***** Records for processing

Lemma scan_spaced fr kvs acc fuel : kvs <> [] -> NoDup (acc.*1 ++ kvs.*1) -> ascii_members kvs = true ->
  (2 * length kvs <= fuel)%nat ->
  scan_members fr fuel acc (spaced_members kvs) = Ok (VDict (acc ++ map (fun kv => (kv.1, VStr kv.2)) kvs), EmptyString).
Proof.
  revert acc fuel. induction kvs as [|[k v] kvs IH]; intros acc fuel Hne Hnd Ha Hf; [done|].
  apply andb_prop in Ha as [[Hk Hv]%andb_prop Hrest]. cbn [fst snd] in *.
  assert (Hfresh : k ∉ acc.*1).
  { apply NoDup_app in Hnd as (_ & Hnd & _). intros Hin. by apply (Hnd k Hin), list_elem_of_here. }
  destruct fuel as [|[|f]]; [cbn in Hf; lia..|].
  assert (Hscan : forall tail, scan_members fr (S (S f)) acc (quoted k (": " +:+ quoted v tail)%string) =
    match skip tail with
    | String.String e r3 =>
        if Ascii.eqb e "}" then Ok (VDict (dict_set k (VStr v) acc), r3)
        else if Ascii.eqb e "," then scan_members fr (S f) (dict_set k (VStr v) acc) (skip r3)
        else decode_error
    | EmptyString => decode_error
    end).
  { intros tail. unfold quoted at 1. cbn [scan_members]. change (Ascii.eqb quote quote) with true. cbv iota.
    rewrite (scan_ascii_escape k _ Hk). change ((": " +:+ quoted v tail)%string) with (String.String ":" (String.String " " (quoted v tail))).
    cbn [skip]. change (is_json_space ":") with false. cbv iota. change (Ascii.eqb ":" ":") with true. cbv iota.
    cbn [skip]. change (is_json_space " ") with true. cbv iota. change (skip (quoted v tail)) with (quoted v tail).
    unfold quoted. cbn [scan]. change (Ascii.eqb quote quote) with true. cbv iota. by rewrite (scan_ascii_escape v _ Hv). }
  cbn [spaced_members]. rewrite Hscan, dict_set_fresh by done. destruct kvs as [|kv kvs]; [done|].
  change ((", " +:+ spaced_members (kv :: kvs))%string) with (String.String "," (String.String " " (spaced_members (kv :: kvs)))).
  cbn [skip]. change (is_json_space ",") with false. cbv iota. change (Ascii.eqb "," "}") with false.
  change (Ascii.eqb "," ",") with true. cbv iota. cbn [skip]. change (is_json_space " ") with true. cbv iota.
  assert (skip (spaced_members (kv :: kvs)) = spaced_members (kv :: kvs)) as -> by by destruct kv.
  rewrite IH; [by rewrite <- app_assoc|done| |done|cbn in *; lia].
  rewrite fmap_app. cbn [fmap list_fmap fst] in *. by rewrite <- app_assoc.
Qed.

Lemma ascii_escape_longer s t : ascii_only s = true -> (String.length t < String.length (ascii_escape_to s t))%nat.
Proof.
  unfold ascii_only. induction s as [|a s IH]; cbn [ascii_escape_to str_forallb]; [cbn; lia|].
  intros [Ha Hs]%andb_prop. rewrite Ha. specialize (IH Hs). destruct (N_of_ascii a =? 127)%N; [cbn; lia|].
  rewrite slen_app. lia.
Qed.

Lemma spaced_longer kvs : ascii_members kvs = true -> (2 * length kvs <= String.length (spaced_members kvs))%nat.
Proof.
  induction kvs as [|[k v] kvs IH]; [cbn; lia|]. intros [[Hk Hv]%andb_prop Hr]%andb_prop. specialize (IH Hr). cbn [fst snd] in *.
  cbn [spaced_members length]. unfold quoted. cbn [String.length].
  match goal with |- context [ascii_escape_to k ?t] => pose proof (ascii_escape_longer k t Hk) as H1 end.
  rewrite slen_app in H1. cbn [String.length] in H1.
  match type of H1 with context [ascii_escape_to v ?t] => pose proof (ascii_escape_longer v t Hv) as H2 end.
  destruct kvs; [cbn [length String.length] in *; lia|]. rewrite slen_app in H2. cbn [String.length] in H2. lia.
Qed.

**********

Beginning with the line above that contains "revert acc fuel.", copy each line exactly up to and including the line that contains "rewrite (scan_ascii_escape k", and go no further.

  revert acc fuel. induction kvs as [|[k v] kvs IH]; intros acc fuel Hne Hnd Ha Hf; [done|].
  apply andb_prop in Ha as [[Hk Hv]%andb_prop Hrest]. cbn [fst snd] in *.
  assert (Hfresh : k ∉ acc.*1).
  { apply NoDup_app in Hnd as (_ & Hnd & _). intros Hin. by apply (Hnd k Hin), list_elem_of_here. }
  destruct fuel as [|[|f]]; [cbn in Hf; lia..|].
  assert (Hscan : forall tail, scan_members fr (S (S f)) acc (quoted k (": " +:+ quoted v tail)%string) =
    match skip tail with
    | String.String e r3 =>
        if Ascii.eqb e "}" then Ok (VDict (dict_set k (VStr v) acc), r3)
        else if Ascii.eqb e "," then scan_members fr (S f) (dict_set k (VStr v) acc) (skip r3)
        else decode_error
    | EmptyString => decode_error
    end).
  { intros tail. unfold quoted at 1. cbn [scan_members]. change (Ascii.eqb quote quote) with true. cbv iota.
    rewrite (scan_ascii_escape k _ Hk). change ((": " +:+ quoted v tail)%string) with (String.String ":" (String.String " " (quoted v tail))).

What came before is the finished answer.